1st April 4:30 PM – 6:00 PM BST
This talk will consider the time that Geddes spent as the first Professor of Sociology at the University of Bombay. He produced a series of town plans, met a kindred spirit in Nobel Laureate Rabindranath Tagore, and then left. What was his impact on colonial India?
Speaker Biographies

Roger Jeffrey is Professor Emeritus of Sociology of South Asia, University of Edinburgh. His academic publications focused on public health and health policy, especially maternal and reproductive health and access to medicines, as well as secondary schooling. Since 2015 he has been researching the ‘footprint’ of India in the city of Edinburgh, and the lives of women who qualified as doctors in the UK between 1877 and 1916. He edited India in Edinburgh, (Delhi and London, 2019); a further volume, edited with Friederike Voigt, Perceptions of Empire: Edinburgh’s Engagement with India, was published in India in February 2026.

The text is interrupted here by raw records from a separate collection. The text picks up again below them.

(* ===== verification/BridgeControl.v ===== *)
(** * BridgeControl

    The rest of [src/src/infrastructure/codex-bridge/client.ts]: the messages
    the client writes, its control operations from the call to the answer, and
    the transport [spawnBridgeTransport] makes of a child process.  What a
    client does with an input is [BridgeClient]; the answers to a whole run of
    inputs are read off it here. *)

From Stdlib Require Import Lia.
From S2P Require Import Prelude Protocol BridgeClient Runtime.

(** ** Messages *)

Inductive NativeApprovalPolicy := policy_on_request | policy_never.
Definition policy_text (p : NativeApprovalPolicy) : string :=
  match p with policy_on_request => "on-request" | policy_never => "never" end.

Definition decision_text (d : BridgeApprovalDecision) : string :=
  match d with
  | allow_once => "allow_once"
  | allow_session => "allow_session"
  | decline => "decline"
  | cancel => "cancel"
  end.

(** The five control operations of the class, with their arguments. *)
Inductive control_operation :=
| op_cancel (targetRequestId : string)
| op_decideApproval (approvalId : string) (decision : BridgeApprovalDecision)
| op_writeSession (sessionId data : string) (approvalPolicy : NativeApprovalPolicy)
| op_resizeSession (sessionId : string) (columns rows : jsnum)
| op_terminateSession (sessionId : string).

Definition message (type : string) (requestId : string) (rest : list (string * jsval)) : jsval :=
  VObj (("type", VStr type) :: ("requestId", VStr requestId) :: rest).

(** The factory each operation hands to [#controlRequest]. *)
Definition control_message (op : control_operation) (requestId : string) : jsval :=
  match op with
  | op_cancel target => message "cancel" requestId [("targetRequestId", VStr target)]
  | op_decideApproval approvalId decision =>
      message "approval_decision" requestId
        [("approvalId", VStr approvalId); ("decision", VStr (decision_text decision))]
  | op_writeSession sessionId data approvalPolicy =>
      message "session_write" requestId
        [("sessionId", VStr sessionId); ("approvalPolicy", VStr (policy_text approvalPolicy)); ("data", VStr data)]
  | op_resizeSession sessionId columns rows =>
      message "session_resize" requestId
        [("sessionId", VStr sessionId); ("columns", VNum columns); ("rows", VNum rows)]
  | op_terminateSession sessionId => message "session_terminate" requestId [("sessionId", VStr sessionId)]
  end.

Definition initialize_message (requestId clientVersion : string) : jsval :=
  message "initialize" requestId
    [("protocolVersion", VNum BRIDGE_PROTOCOL_VERSION);
     ("client", VObj [("name", VStr "pi-codex-adaptor"); ("version", VStr clientVersion)])].
Definition request_message (requestId method : string) (params : jsval) : jsval :=
  message "request" requestId [("method", VStr method); ("params", params)].
Definition shutdown_message (requestId : string) : jsval := message "shutdown" requestId [].
Definition acknowledge_message (targetRequestId : string) (sequence : Z) : jsval :=
  VObj [("type", VStr "acknowledge"); ("targetRequestId", VStr targetRequestId); ("sequence", VNum sequence)].

(** ** Operations *)

Section control.
Context (Check_ : schema → jsval → bool) (json_bytes : jsval → option bytes).

(** [#write] up to the stream: the frame handed to it. *)
Definition write (m : jsval) (c : client) : outcome ClientError bytes :=
  if closed c then Throw (BridgeConnectionError connection_closed) else
  match encodeClientMessage Check_ json_bytes m with
  | Ret frame => Ret frame
  | Throw code => Throw (BridgeProtocolError code)
  end.

(** [#controlRequest] with its write: [None] when the call throws.  An error of
    the write rejects the request in a later task, [i_write_failed]. *)
Definition start_operation (op : control_operation) (requestId : string) (signal : option bool) (c : client)
    : option (outcome ClientError bytes * client) :=
  match controlRequest requestId signal false c with
  | Some c' => Some (write (control_message op requestId) c', c')
  | None => None
  end.
End control.

(** [#completedControlRequest], and the same check of [cancel] and of
    [#performShutdown]: the promise of an operation whose request was settled. *)
Definition control_result (s : settlement) : outcome ClientError jsval :=
  match s with
  | resolved status result =>
      if String.eqb status "completed" then Ret result
      else Throw (BridgeConnectionError protocol_failure)
  | rejected e => Throw e
  end.

(** The answer the application has got for the request, if any. *)
Definition answer (requestId : string) (c : client) : option (outcome ClientError jsval) :=
  match list_find (λ p : string * settlement, p.1 = requestId) (settlements c) with
  | Some (_, (_, s)) => Some (control_result s)
  | None => None
  end.

(** A whole run of inputs. *)
Definition client_run (target : string) (options : HandshakeVerificationOptions) (ins : list input) (c : client)
    : client := fold_left (λ c i, apply_input target options i c) ins c.

(** The timeout of a control operation: the first positive safe integer. *)
Definition is_timeout (n : jsnum) : bool := is_safe_integer n && num_gtb n 0%Z.
Definition resolveControlTimeoutMs (requested configured : option jsnum) : jsnum :=
  match filter (λ n, is_timeout n = true) (omap id [requested; configured]) with
  | n :: _ => n
  | [] => num_of_Z 30000
  end.

(** ** The transport *)

(** [l_called] are the listeners called, in order, and [kills] the times the
    child was killed; a listener is named by a number. *)
Record transport := {
  tr_closed : bool; tr_listeners : list nat; l_called : list nat; kills : nat }.
Definition spawnBridgeTransport : transport :=
  {| tr_closed := false; tr_listeners := []; l_called := []; kills := 0 |}.

(** [notify], for the [error] and the [exit] event of the child. *)
Definition tr_notify (t : transport) : transport :=
  if tr_closed t then t
  else {| tr_closed := true; tr_listeners := tr_listeners t; l_called := l_called t ++ tr_listeners t; kills := kills t |}.
Definition tr_close (t : transport) : transport :=
  if tr_closed t then t
  else {| tr_closed := false; tr_listeners := tr_listeners t; l_called := l_called t; kills := S (kills t) |}.
(** [listeners.add]: a listener that is there already is not added again. *)
Definition tr_onClose (l : nat) (t : transport) : transport :=
  {| tr_closed := tr_closed t;
     tr_listeners := if bool_decide (l ∈ tr_listeners t) then tr_listeners t else tr_listeners t ++ [l];
     l_called := l_called t; kills := kills t |}.
Definition tr_remove (l : nat) (t : transport) : transport :=
  {| tr_closed := tr_closed t; tr_listeners := filter (λ x, x ≠ l) (tr_listeners t);
     l_called := l_called t; kills := kills t |}.

Inductive transport_event := te_child_ended | te_close | te_onClose (l : nat) | te_remove (l : nat).
Definition transport_step (e : transport_event) (t : transport) : transport :=
  match e with
  | te_child_ended => tr_notify t
  | te_close => tr_close t
  | te_onClose l => tr_onClose l t
  | te_remove l => tr_remove l t
  end.
Definition transport_run (events : list transport_event) : transport :=
  fold_left (λ t e, transport_step e t) events spawnBridgeTransport.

Dr Peaks Krafft (they/them) PhD, Cert GA is Lecturer in Computational Sociology and Co-Director of the MSc Digital Sociology and the MSc Digital Sociology with Social Data Science at the University of Edinburgh. Prior to joining Edinburgh, Dr Peaks launched the University of the Arts London’s MA Internet Equalities and before that lectured in Social Data Science at the University of Oxford Internet Institute. Dr Krafft received their PhD in Computer Science from MIT in 2017; undertook postdoctoral work at the University of Washington Information School, the University of California Berkeley Department of Psychology, and the Data & Society Research Institute; and received their Cert GA from the Gemmological Association of Great Britain in 2025. Their publications cross sociology, AI, cognitive science, and science & technology studies.

Professor Liz McFall is Director of the Data Civics Observatory at Edinburgh Futures Institute and Personal Chair in the Sociology of Markets. She is an interdisciplinary sociologist with research interests that cross the social studies of insurance, cultural economy and market studies. Her recent research explores historical, spatial and infrastructural connections between institutional investment, urban governance and everyday social life. This informs the Data Civics programme which draws inspiration from Patrick Geddes in its emphasis on using digital and experimental ethnographic methods to investigate the social, political, cultural and economic dimensions of civic planning, governance and placemaking.